Baby Formula Study a Marketing Cover, Researchers Say
Adding omega-3 fatty acid, DHA to infant formula may be beneficial according to a new study, but breastfeeding experts say they will still recommend a more natural and healthier source of DHA: breast milk.
The study indicates that babies getting a formula supplemented with DHA performed better on a cognitive test than infants who were given formula without it. DHA occurs naturally in breast milk.

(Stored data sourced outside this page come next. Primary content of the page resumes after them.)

(* ===== verification/ContentProjectFixtures.v ===== *)
(** A content workspace over the sample volume: a generation is built, the file is renamed and grows,
    and the projection worker brings the index up to date. *)
From Stdlib Require Import Ascii String.
From stdpp Require Import base strings numbers gmap list sorting relations.
From S2P Require Import Prelude Ids Order Models GraphDomain GraphTables Fixtures GraphProjection GraphStore GraphOutbox.
From S2P Require Import GraphInvariant GraphReach GraphSync GraphConverge.
From S2P Require Import Text Catalog KeyedIndex CatalogSpec CatalogFixtures Content ContentText ContentSpec.
From S2P Require Import ContentGuarantees ContentFixtures DurableJson Generations GenerationsSpec GenerationsFixtures.
From S2P Require Import GenerationsLimits ContentProject ContentProjectSpec.

(** The content consumer stands where the generation was built, then the file changes. *)
Definition rename_ops : list GraphReach.op :=
  [OpAcknowledgeProjection CONTENT_SCHEMA_ID 2 1; OpApplyBatch sample_rename].
Definition renamed_db : db := GraphReach.run_ops rename_ops sample_db.
Definition rename_env : GenEnv := {|
  ge_clock n := Z.of_nat n;
  ge_disk _ := Ok (MkDiskSpace (10 ^ 12) (10 ^ 11));
  ge_bytes _ := Ok 100%Z;
  ge_write n := Written;
  ge_create _ := Created;
  ge_make_dir _ := true;
  ge_remove _ := None;
  ge_graph n := sample_db;
  ge_files _ _ := either_files;
  ge_crash_after := None |}.
Definition built : gstate := run_ops rename_env [OpOpen; resume_op] fresh_root.
Definition projected := project rename_env (Ok tt) docs_policy ContentProjectionOptions_default (MkPstate renamed_db built).

Definition docs_row : document_row := Eval vm_compute in
  match documents renamed_db !! 10%N with Some r => r | None => DocumentRow (key 0) 0 0 TEmpty None None end.
Definition file_row : document_row := Eval vm_compute in
  match documents renamed_db !! 20%N with Some r => r | None => DocumentRow (key 0) 0 0 TEmpty None None end.
Definition docs_document : CatalogDocument :=
  MkCatalogDocument (MkCatalogIdentity (key 1) 10 10) 1 "docs" "docs" None dir_meta.
Definition old_document : CatalogDocument :=
  MkCatalogDocument (MkCatalogIdentity (key 2) 20 20) 1 "a.TXT" "docs/a.TXT" (Some "txt") (file_meta 7).
Definition new_document : CatalogDocument :=
  MkCatalogDocument (MkCatalogIdentity (key 2) 20 20) 2 "b.txt" "docs/b.txt" (Some "txt") (file_meta 9).

Lemma outside_keys {V} (m : gmap N V) (ks : list N) k : (map_to_list m).*1 = ks → k ∉ ks → m !! k = None.
Proof.
  intros <- Hk. destruct (m !! k) as [v|] eqn:Hm; [|done]. destruct Hk. apply list_elem_of_fmap.
  exists (k, v). split; [done|]. by apply elem_of_map_to_list.
Qed.

Definition old_index_of : index := {[10%N := docs_document; 20%N := old_document]}.
Definition held_entry : ContentEntry := MkContentEntry old_document (chars "content").
Definition held_contents : contents := {[20%N := held_entry]}.
Definition built_target : index_target := GenerationIndex "generation-00000000000000000002-00000000000000000003-0000".

Lemma built_holds : dir_holds (target_index built_target (gs_root built)) true held_contents.
Proof.
  exists (index_of (target_index built_target (gs_root built))). split; [apply open_index_of; vm_compute; reflexivity|].
  assert (index_of (target_index built_target (gs_root built)) = [entry_document true held_entry]) as ->
    by (vm_compute; reflexivity).
  split; [|unfold held_contents; by rewrite map_to_list_singleton].
  intros d e. unfold held_contents. intros [<- <-]%lookup_singleton_Some. done.
Qed.

Lemma built_active :
  if direct_marker (gs_root built) then built_target = DirectIndex
  else GenerationIndex <$> active_index_path (gs_root built) = Ok built_target.
Proof.
  assert (direct_marker (gs_root built) = false) as -> by (vm_compute; reflexivity).
  assert (ok_value (active_index_path (gs_root built)) = Some "generation-00000000000000000002-00000000000000000003-0000")
    as Hv by (vm_compute; reflexivity).
  destruct (active_index_path (gs_root built)) as [v|e]; [|discriminate Hv]. injection Hv as ->. reflexivity.
Qed.

Lemma renamed_wf : store_wf renamed_db.
Proof.
  apply (store_steps_wf sample_db); [apply sample_db_wf|].
  apply GraphReach.run_ops_steps.
  apply Forall_cons. split; [simpl; unfold in_u64, u64_max; lia|]. apply Forall_singleton. exact sample_rename_typed.
Qed.

Lemma docs_described : row_describes docs_row docs_document.
Proof. split; [reflexivity|split; [reflexivity|left; split; reflexivity]]. Qed.
Lemma file_described : row_describes file_row new_document.
Proof. split; [reflexivity|split; [reflexivity|left; split; reflexivity]]. Qed.

(** The rename is the one mutation the content consumer has not read. *)
Definition rename_row : Z * outbox_row := (3%Z, OutboxRow 20 2 (TMutation (Upsert new_document))).
Lemma unread_rename : outbox_after renamed_db 2 = [rename_row].
Proof. vm_compute. reflexivity. Qed.

Lemma renamed_documents : (map_to_list (documents renamed_db)) = [(10%N, docs_row); (20%N, file_row)].
Proof. vm_compute. reflexivity. Qed.

Lemma renamed_tracks : tracks renamed_db 2 old_index_of.
Proof.
  intros d. rewrite unread_rename.
  assert (replay [rename_row] old_index_of = <[20%N := new_document]> old_index_of) as -> by reflexivity.
  destruct (decide (d = 20%N)) as [->|H20].
  { rewrite lookup_insert_eq. change (documents renamed_db !! 20%N) with (Some file_row). exact file_described. }
  rewrite lookup_insert_ne by done. destruct (decide (d = 10%N)) as [->|H10].
  { exact docs_described. }
  rewrite (outside_keys (documents renamed_db) [10%N; 20%N] d);
    [|by rewrite renamed_documents|rewrite !elem_of_cons, elem_of_nil; tauto].
  unfold old_index_of. rewrite lookup_insert_ne by done. by rewrite lookup_singleton_ne by done.
Qed.

Lemma renamed_on_track : content_on_track (ge_files rename_env) docs_policy (gs_tick built) renamed_db held_contents.
Proof.
  exists (ConsumerRow 2 1), old_index_of. split; [reflexivity|]. split; [exact renamed_tracks|]. split.
  - intros d e. unfold held_contents. intros [<- <-]%lookup_singleton_Some. exists 0, 0.
    split; [vm_compute; lia|vm_compute; reflexivity].
  - intros k. cbn [k_last_sequence]. rewrite unread_rename. destruct (decide (k = 20%N)) as [->|H20].
    { left. apply Exists_cons. left. reflexivity. }
    right. unfold held_contents. rewrite lookup_singleton_ne by done. destruct (decide (k = 10%N)) as [->|H10].
    { exists 0, 0. split; [vm_compute; lia|vm_compute; reflexivity]. }
    unfold old_index_of. rewrite lookup_insert_ne by done. by rewrite lookup_singleton_ne by done.
Qed.

Lemma project_keeps_content_witness :
  is_ok projected.1 = true ∧
  ∃ h m, dir_holds (target_index built_target (gs_root (ps_files projected.2))) h m
    ∧ content_current (ge_files rename_env) docs_policy (gs_tick (ps_files projected.2)) (ps_graph projected.2) m.
Proof.
  assert ((λ r, dp_backlog_remaining <$> ok_value r) projected.1 = Some false) as Hb by (vm_compute; reflexivity).
  cbn beta in Hb. destruct projected.1 as [sum|e] eqn:Hr; [|discriminate Hb]. injection Hb as Hb. split; [reflexivity|].
  refine (proj2 (proj2 (proj2 (project_keeps_content rename_env (Ok tt) docs_policy ContentProjectionOptions_default
    built_target (MkPstate renamed_db built) projected.1 projected.2 true held_contents _ _ _ _ _ _ _ _))) sum Hr Hb).
  - vm_compute. discriminate.
  - refine (proj1 (run_ops_active rename_env [OpOpen; resume_op] fresh_root (empty_root_ok _ _ _) _)). vm_compute. reflexivity.
  - exact built_active.
  - exact renamed_wf.
  - exact built_holds.
  - exact renamed_on_track.
  - exact (surjective_pairing _).
  - vm_compute. reflexivity.
Defined.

Doctors show concern over marketing a replacement for breast milk they say the evidence may support formula containing a DHA supplement over formula without one.
One of the pediatrician noted that few mothers are convinced that the new formula with the supplement is actually superior to breast milk.
“It is clear that the food industry fascination with nutraceuticals (strategically fortified food products) is now spreading into infant formula,” said Barbara Moore, president and CEO of Shape Up America!, in an e-mail to ABCNews. com.
Infants who display superior performance on the means-end problem solving task tend to have a higher IQ level and it’s possible that the beneficial effects of DHA go on beyond infancy.
There have been sharp criticism against the launch of any product that may be a supplement for breast feeding. Dr. Ruth Lawrence, a neonatologist at the University of Rochester Medical Center and the American Academy of Pediatrics pokeswoman on breast-feeding, said that DHA may contribute to better formula, but that won’t replace breast milk.